**Supplied data**
Lemma TestConfiguration_spec cur p w :
  (forall c, c ∈ cur -> edge_ok s c) -> in_graph p -> has_room w ->
  exists r w', TestConfiguration MaxBackends MyProc s p cur w = Some (r, w') /\ tested cur p w r w'.
Proof.
  intros Hcur Hp Hroom. unfold TestConfiguration, has_room in *. rewrite bool_decide_eq_false_2 by lia.
  destruct (ExpandConstraints_spec MaxBackends s H Hfits cur Hcur) as (r & wo & E & Hex). rewrite E. cbn [mbind option_bind].
  destruct r.
  2: { destruct Hex as [t Hex]. exists (-1), (set_waitOrders wo w). split; [done|]. split; try done; try lia.
       - intros _. by eapply hopeless_contradictory.
       - intros _ ->. cbn in E. congruence. }
  destruct Hex as [Ho Hprec].
  destruct (test_procs_spec wo cur (procs_to_test cur p) 0 (set_waitOrders wo w))
    as (r & w' & Er & E1 & E2 & E3 & E4 & E5 & E6 & E7 & E8); [apply Ho|done| |done|lia|lia|].
  { intros x [->|(c & Hc & Hx)]%procs_to_test_elem; [done|].
    destruct (Hcur c Hc) as (Hw & Hb & _ & y & z & Hy & Hz & Hyw & Hzb & _).
    destruct Hx as [->| ->]; [by apply (queue_in_graph (lock c) y)|by apply (queue_in_graph (lock c) z)]. }
  exists r, w'. split; [done|]. split; [done|done|done|done| | |].
  - intros Hr. destruct (E5 Hr) as (x & ls & P). eapply hopeless_cycle; [done|apply Ho|exact P|].
    intros e He. by apply elem_of_nil in He.
  - intros ->. destruct (E7 eq_refl) as [_ Hall]. rewrite E1. split; [done|]. split; [|done]. split.
    + intros ->. destruct cur as [|c cur']; [done|]. destruct (Hprec c (list_elem_of_here _ _)) as (order & Hf & _). done.
    + intros ->. by apply expanded_nil.
  - intros Hr ->. destruct (E8 Hr) as [?|(x & Hx & Hd)]; [done|].
    apply procs_to_test_elem in Hx as [->|(c & Hc & _)]; [|by apply elem_of_nil in Hc].
    by rewrite (expanded_nil wo E) in Hd.
Qed.
(* ===== verification/LockRuns.v ===== *)
(** * Runs of the lock manager

    The critical sections of [lock.c] and [proc.c] as steps of the shared lock
    table, interleaved in any order from start-up on, and what holds in every
    state that such a run reaches. *)

From S2P Require Import Prelude.
From S2P Require Import Lock.
From S2P Require Import LockInv.
From S2P Require Import LockOps.
From S2P Require Import Deadlock.
From S2P Require Import DeadlockOrders.
From S2P Require Import DeadlockProofs.
From stdpp Require Import list.

Import Lock LockInv LockOps Deadlock DeadlockOrders DeadlockProofs.

Open Scope Z_scope.

Module LockRuns.

(** ** Steps *)

(** The state after [InitLocks] and [InitProcGlobal]. *)
Definition idle : PGPROC :=
  MkPGPROC false STATUS_OK None None 0 0 0 0 0 None [] (fun _ => []) 0 [].
Definition InitLocks : shared := MkShared ∅ ∅ (fun _ => idle).

(** The first pass of [LockReleaseAll]: a lock that the process holds is
    marked for release ([releaseMask |= LOCKBIT_ON(mode)]), which needs no
    partition lock because only its owner uses the field. *)
Definition mark_release (MyProc : nat) (tag : LOCKTAG) (lockmode : Z) (s : shared) : option shared :=
  pl ← proclocks s !! (tag, MyProc);
  Some (put_proclock (tag, MyProc)
          (set_releaseMask (Z.lor (releaseMask pl) (LOCKBIT_ON lockmode)) pl) s).

Section Runs.
Context {lockhash : LockHash}.

(** A process asks for, releases and marks locks while it is not asleep; the
    table of its own locks keeps it from asking twice for a lock it holds. *)
Inductive step (s s' : shared) : Prop :=
  | step_acquire p room tag m dontWait r :
      m ∈ lockmodes -> 0 < locktag_lockmethodid tag < 3 -> links (procs s p) = false ->
      holdb (hold s tag p) m = false ->
      LockAcquire_locked room p tag m dontWait s = Some (r, s') -> step s s'
  | step_release p tag m b :
      m ∈ lockmodes -> links (procs s p) = false -> is_Some (proclocks s !! (tag, p)) ->
      LockRelease_locked p tag m s = Some (b, s') -> step s s'
  | step_refind me p tag m :
      m ∈ lockmodes -> links (procs s p) = false -> is_Some (proclocks s !! (tag, p)) ->
      LockRefindAndRelease me p tag m s = Some s' -> step s s'
  | step_mark p tag m :
      m ∈ lockmodes -> holdb (hold s tag p) m = true -> mark_release p tag m s = Some s' -> step s s'
  | step_release_all p method allLocks part :
      links (procs s p) = false ->
      (forall t pl, proclocks s !! (t, p) = Some pl -> release_ok pl) ->
      LockReleaseAll_partition p method allLocks part s = Some s' -> step s s'
  | step_error p b : LockErrorCleanup_locked p s = Some (b, s') -> step s s'
  | step_leader p :
      lockGroupLeader (procs s p) = None \/ lockGroupLeader (procs s p) = Some p ->
      BecomeLockGroupLeader p s = Some s' -> step s s'
  | step_member p ldr pid b :
      p <> ldr -> lockGroupLeader (procs s p) = None -> pid <> 0 -> no_proclocks (procs s p) = true ->
      BecomeLockGroupMember p ldr pid s = Some (b, s') -> step s s'
  | step_init p pid flags :
      links (procs s p) = false -> InitProcess p pid flags s = Some s' -> step s s'
  | step_kill p freed :
      links (procs s p) = false ->
      (lockGroupLeader (procs s p) = Some p -> lockGroupMembers (procs s p) = [p]) ->
      ProcKill p s = Some (freed, s') -> step s s'
  | step_check MaxBackends p st0 st w w' :
      fits MaxBackends s -> CheckDeadLock MaxBackends p st0 s w = Some (st, s', w') -> step s s'.

Inductive reachable : shared -> Prop :=
  | reach_init : reachable InitLocks
  | reach_step s s' : reachable s -> step s s' -> reachable s'.

(** ** Lemmas *)

Lemma good_init : good InitLocks.
Proof.
  assert (Hl : forall t l, locks InitLocks !! t = Some l -> False) by (intros t l; cbn; by rewrite lookup_empty).
  assert (Hp : forall k pl, proclocks InitLocks !! k = Some pl -> False) by (intros k pl; cbn; by rewrite lookup_empty).
  split.
  - split; try done.
    + intros t p [pl Hx]. by destruct (Hp _ pl Hx).
    + intros p part t. cbn. rewrite elem_of_nil, lookup_empty. split; [done|]. by intros [_ [? ?]].
    + intros p part. constructor.
    + intros g p. cbn. by rewrite elem_of_nil.
    + intros t [l Hx]. by destruct (Hl t l).
  - intros t p q m m' _ _ _ Hh. unfold hold in Hh. cbn in Hh. by rewrite lookup_empty in Hh.
  - split; [intros t p pl Hx; by destruct (Hp _ pl Hx)|intros t l Hx; by destruct (Hl t l)].
  - intros t l ahead p rest Hx. by destruct (Hl t l).
Qed.

Lemma LockHashPartition_range h : In (LockHashPartition h) partitions.
Proof.
  apply list_elem_of_In, elem_of_seqZ. unfold LockHashPartition.
  pose proof (Z.mod_pos_bound h NUM_LOCK_PARTITIONS eq_refl). lia.
Qed.

Lemma no_proclocks_spec s p :
  wf None s -> no_proclocks (procs s p) = true <-> forall t, proclocks s !! (t, p) = None.
Proof.
  intros H. unfold no_proclocks. rewrite forallb_forall. split.
  - intros Hn t. destruct (proclocks s !! (t, p)) as [pl|] eqn:E; [|done].
    assert (Ht : t ∈ myProcLocks (procs s p) (partition_of t)) by (apply (wf_mine _ _ H); by rewrite E).
    specialize (Hn _ (LockHashPartition_range (LockTagHashCode t))).
    apply bool_decide_eq_true in Hn. unfold partition_of in Ht. rewrite Hn in Ht. by apply elem_of_nil in Ht.
  - intros Hn part _. apply bool_decide_eq_true_2, elem_of_nil_inv. intros t Ht.
    apply (wf_mine _ _ H) in Ht as [_ Ht]. rewrite Hn in Ht. by destruct Ht.
Qed.
(* ===== verification/DeadlockRuns.v ===== *)
(** * The deadlock detector in the reachable states

    What the search for a cycle, the sort of a wait queue and the whole check
    promise in every state of a run of the lock manager, and runs with a hard
    and a soft deadlock. *)

From S2P Require Import Prelude.
From S2P Require Import Lock.
From S2P Require Import LockInv.
From S2P Require Import LockOps.
From S2P Require Import Deadlock.
From S2P Require Import DeadlockGraph.
From S2P Require Import DeadlockTopo.
From S2P Require Import DeadlockOrders.
From S2P Require Import DeadlockSearch.
From S2P Require Import DeadlockProofs.
From S2P Require Import LockRuns.
From stdpp Require Import list.

Import Lock LockInv LockOps Deadlock DeadlockGraph DeadlockTopo DeadlockOrders DeadlockSearch.
Import DeadlockProofs LockRuns.

Open Scope Z_scope.

Module DeadlockRuns.

Section Runs.
Context {lockhash : LockHash}.

(** C26: [FindLockCycle] finds a cycle of the waits-for graph through its
    argument exactly when there is one, hard edges and soft edges taken from
    the wait orders that are tested; the soft edges that it returns and the
    lines that it leaves for the report are those of such a cycle.  It visits
    each group once, so it returns and its arrays do not overflow when at most
    [MaxBackends] groups have to do with locks. *)
Theorem FindLockCycle_exact MaxBackends MyProc s wo L p d :
  reachable s -> orders_ok s wo -> groups_in s L -> (length L <= MaxBackends)%nat -> leader_of s p ∈ L ->
  exists r d', FindLockCycle MaxBackends MyProc s wo p d = Some (r, d') /\
    (r = true <-> deadlocked s wo p) /\
    (r = true -> (nDeadlockDetails d' <= MaxBackends)%nat /\
       path s wo (leader_of s p) (leader_of s p) (softEdges d')
         (deadlockDetails d' <$> seq 0 (nDeadlockDetails d'))).
Proof.
  intros G%reachable_good Hwo HL Hlen Hp.
  destruct (FindLockCycle_spec MaxBackends MyProc s wo L p d (good_wf _ G) Hwo HL Hlen Hp) as (r & d' & E & Hr).
  exists r, d'. split; [done|]. destruct r.
  - destruct Hr as [P Hn]. split; [|done]. split; [|done]. intros _. by eexists _, _.
  - destruct Hr as [_ Hn]. split; [|done]. by split.
Qed.

(** C27: [TopoSort] returns an order of the wait queue, with the members of a
    lock group next to each other, in which for every constraint between two
    groups of the queue the waiter's group is ahead of the blocker's; or it
    fails, and then no order of the queue satisfies the constraints. *)
Theorem TopoSort_correct s tag l cs :
  reachable s -> locks s !! tag = Some l -> leaders_only s cs ->
  exists r, TopoSort s tag cs = Some r /\
    match r with
    | Some order => order ≡ₚ waitProcs l /\ grouped s order /\ satisfies s (waitProcs l) cs order
    | None => forall order, order ≡ₚ waitProcs l -> ~ satisfies s (waitProcs l) cs order
    end.
Proof.
  intros G%reachable_good Hl Hcs. destruct (TopoSort_spec s tag l (good_wf _ G) Hl cs Hcs) as (r & E & Hr).
  exists r. split; [done|]. destruct r; [done|]. intros order. by apply contradictory_no_order.
Qed.


End Runs.

(** ** Runs with deadlocks *)

Module Example.

#[local] Existing Instance LockRuns.Example.hash.

Notation after := LockRuns.Example.after.

Definition A : LOCKTAG := MkTag 1 16384 0 0 0 DEFAULT_LOCKMETHOD.
Definition B : LOCKTAG := MkTag 1 16385 0 0 0 DEFAULT_LOCKMETHOD.

(** A list of requests. *)
Definition ask (s : shared) (r : nat * LOCKTAG * Z) : shared :=
  after (LockAcquire_locked (true, true) r.1.1 r.1.2 r.2 false s).
Definition run (rs : list (nat * LOCKTAG * Z)) : shared := foldl ask InitLocks rs.

(** A request that can be made. *)
Definition can_ask (s : shared) (r : nat * LOCKTAG * Z) : bool :=
  bool_decide (r.2 ∈ lockmodes) && bool_decide (0 < locktag_lockmethodid r.1.2 < 3) &&
  negb (links (procs s r.1.1)) && negb (holdb (hold s r.1.2 r.1.1) r.2).

Fixpoint can_run (s : shared) (rs : list (nat * LOCKTAG * Z)) : bool :=
  match rs with [] => true | r :: rs' => can_ask s r && can_run (ask s r) rs' end.

Lemma run_reachable rs : can_run InitLocks rs = true -> reachable (run rs).
Proof.
  unfold run. generalize reach_init. generalize InitLocks.
  induction rs as [|[[p t] m] rs IH]; intros s R Hrs; [exact R|].
  cbn [can_run foldl] in *. apply andb_true_iff in Hrs as [Hr Hrs]. apply IH; [|exact Hrs].
  unfold can_ask in Hr. cbn [fst snd] in Hr.
  apply andb_true_iff in Hr as [[[Hm%bool_decide_eq_true Ht%bool_decide_eq_true]%andb_true_iff
    Hl%negb_true_iff]%andb_true_iff Hh%negb_true_iff].
  unfold ask. cbn [fst snd]. destruct (LockAcquire_locked_spec (true, true) s t p m false (reachable_good _ R) Hm Ht Hl Hh)
    as (r & s' & E & _). rewrite E. cbn. eapply reach_step; [exact R|]. by eapply step_acquire.
Qed.

(** Processes 1 and 2 each hold a lock that the other waits for. *)
Definition hard : shared :=
  run [(1%nat, A, ExclusiveLock); (2%nat, B, ExclusiveLock); (1%nat, B, ShareLock); (2%nat, A, ShareLock)].

(** 3 waits for [A] behind 2, which waits for 1, which waits for 3. *)
Definition soft : shared :=
  run [(1%nat, A, AccessShareLock); (3%nat, B, ExclusiveLock); (2%nat, A, AccessExclusiveLock);
       (3%nat, A, AccessShareLock); (1%nat, B, ShareLock)].

Definition work0 : work :=
  MkWork [] (fun _ => MkEDGE 0 0 A) 0 (MkD [] [] 0 (fun _ => MkINFO A 0 0) None).

(** The answer, the queue of [A] and who holds it. *)
Definition outcome (MyProc : nat) (s : shared) : option (DeadLockState * list nat * list (option Z)) :=
  '(st, s', _) ← CheckDeadLock 4 MyProc DS_NOT_YET_CHECKED s work0;
  Some (st, queue_of s' A, map (hold s' A) [1; 2; 3]%nat).

Example hard_outcome : queue_of hard A = [2%nat] /\
  outcome 2 hard = Some (DS_HARD_DEADLOCK, [], [Some 128; None; None]).
Proof. split; by vm_compute. Qed.

Example soft_outcome : queue_of soft A = [2%nat; 3%nat] /\
  outcome 1 soft = Some (DS_SOFT_DEADLOCK, [2%nat], [Some 2; Some 0; Some 2]).
Proof. split; by vm_compute. Qed.

Lemma hard_reachable : reachable hard.
Proof. apply run_reachable. by vm_compute. Qed.

Lemma soft_reachable : reachable soft.
Proof. apply run_reachable. by vm_compute. Qed.

Lemma groups_in_fin s L :
  map_Forall (fun k _ => leader_of s k.2 ∈ L) (proclocks s) -> groups_in s L.
Proof. intros Hall tag p [pl Hp]. exact (Hall (tag, p) pl Hp). Qed.

Lemma fits_fin n s L :
  map_Forall (fun k _ => leader_of s k.2 ∈ L) (proclocks s) ->
  map_Forall (fun _ l => Forall (fun p => p ∈ L) (waitProcs l)) (locks s) -> (length L <= n)%nat -> fits n s.
Proof.
  intros H1 H2 Hn. split; [exists L; split; [by apply groups_in_fin|done]|]. exists L. split; [done|].
  intros tag p Hp. unfold queue_of in Hp. destruct (locks s !! tag) as [l|] eqn:El; [|by apply elem_of_nil in Hp].
  specialize (H2 tag l El). by eapply Forall_forall in H2.
Qed.

Lemma soft_fits : fits 4 soft.
Proof.
  apply (fits_fin 4 soft [1; 2; 3]%nat); [apply (bool_decide_unpack _); by vm_compute..|cbn; lia].
Qed.


(** The search from process 1 in the true order of the queues. *)
Definition cycle_edges (s : shared) (p : nat) : option (bool * list EDGE) :=
  '(r, d) ← FindLockCycle 4 p s [] p (found work0); Some (r, softEdges d).

Lemma FindLockCycle_exact_witness :
  cycle_edges soft 1 = Some (true, [MkEDGE 3 2 A]) /\ deadlocked soft [] 1.
Proof.
  assert (Hc : cycle_edges soft 1 = Some (true, [MkEDGE 3 2 A])) by by vm_compute.
  split; [exact Hc|].
  destruct (FindLockCycle_exact 4 1 soft [] [1; 2; 3]%nat 1 (found work0)) as (r & d & E & Hr & _).
  - exact soft_reachable.
  - intros t q Hq. discriminate Hq.
  - apply groups_in_fin. apply (bool_decide_unpack _). by vm_compute.
  - cbn. lia.
  - apply (bool_decide_unpack _). by vm_compute.
  - unfold cycle_edges in Hc. rewrite E in Hc. cbn [mbind option_bind] in Hc. apply Hr. injection Hc as Hr1 _. exact Hr1.
Defined.

Definition queueA : LOCK := default new_lock (locks soft !! A).

Lemma TopoSort_correct_witness :
  waitProcs queueA = [2; 3]%nat /\ TopoSort soft A [MkEDGE 3 2 A] = Some (Some [3; 2]%nat) /\
  precedes soft 3 2 [3; 2]%nat.
Proof.
  assert (Hs : TopoSort soft A [MkEDGE 3 2 A] = Some (Some [3; 2]%nat)) by by vm_compute.
  split; [by vm_compute|]. split; [exact Hs|].
  destruct (TopoSort_correct soft A queueA [MkEDGE 3 2 A]) as (r & E & Hr).
  - exact soft_reachable.
  - by vm_compute.
  - intros c Hc%list_elem_of_singleton. rewrite Hc. split; by vm_compute.
  - assert (Hr' : r = Some [3; 2]%nat) by congruence. rewrite Hr' in Hr. destruct Hr as (_ & _ & Hsat).
    apply (Hsat (MkEDGE 3 2 A)); [constructor|].
    split; [exists 3%nat|exists 2%nat]; (split; [apply (bool_decide_unpack _); by vm_compute|by vm_compute]).
Defined.

(** With more groups than [MaxBackends], as when prepared transactions hold
    locks, the work area does not suffice. *)
Example too_many_groups :
  match FindLockCycle 1 1 soft [] 1 (found work0) with None => True | Some _ => False end.
Proof. by vm_compute. Qed.


(** Nobody is behind anybody else, so no rearrangement could help. *)
Lemma hard_few : few_constraints 4 hard.
Proof.
  assert (Hall : map_Forall (fun _ l => (length (waitProcs l) <= 1)%nat) (locks hard))
    by (apply (bool_decide_unpack _); by vm_compute).
  intros cur _ Hcur. destruct cur as [|e cur]; [cbn; lia|].
  pose proof (edge_two_waiters hard e (Hcur e (list_elem_of_here _ _))) as H2. unfold queue_of in H2.
  destruct (locks hard !! lock e) as [l|] eqn:El; [|cbn in H2; lia]. specialize (Hall _ _ El). cbn in Hall. lia.
Qed.

Example hard_stays_hard : hopeless hard [].
Proof.
  assert (Hf : fits 4 hard).
  { apply (fits_fin 4 hard [1; 2]%nat); [apply (bool_decide_unpack _); by vm_compute..|cbn; lia]. }
  destruct (CheckDeadLock_spec 4 2 DS_NOT_YET_CHECKED hard work0 (reachable_good _ hard_reachable) Hf)
    as (st & s' & w' & E & _ & Hc).
  assert (Hl : links (procs hard 2%nat) = true) by by vm_compute. rewrite Hl in Hc.
  pose proof (proj2 hard_outcome) as Ho. unfold outcome in Ho. rewrite E in Ho. cbn [mbind option_bind] in Ho.
  injection Ho as Hst _ _. rewrite Hst in Hc. destruct Hc as (_ & _ & Hless & _). exact (Hless hard_few).
Qed.

End Example.

End DeadlockRuns.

**Instructions to follow**
Would you return all lines from the preceding listing that contain the word "Hsat"?

**Response**
  - assert (Hr' : r = Some [3; 2]%nat) by congruence. rewrite Hr' in Hr. destruct Hr as (_ & _ & Hsat).
    apply (Hsat (MkEDGE 3 2 A)); [constructor|].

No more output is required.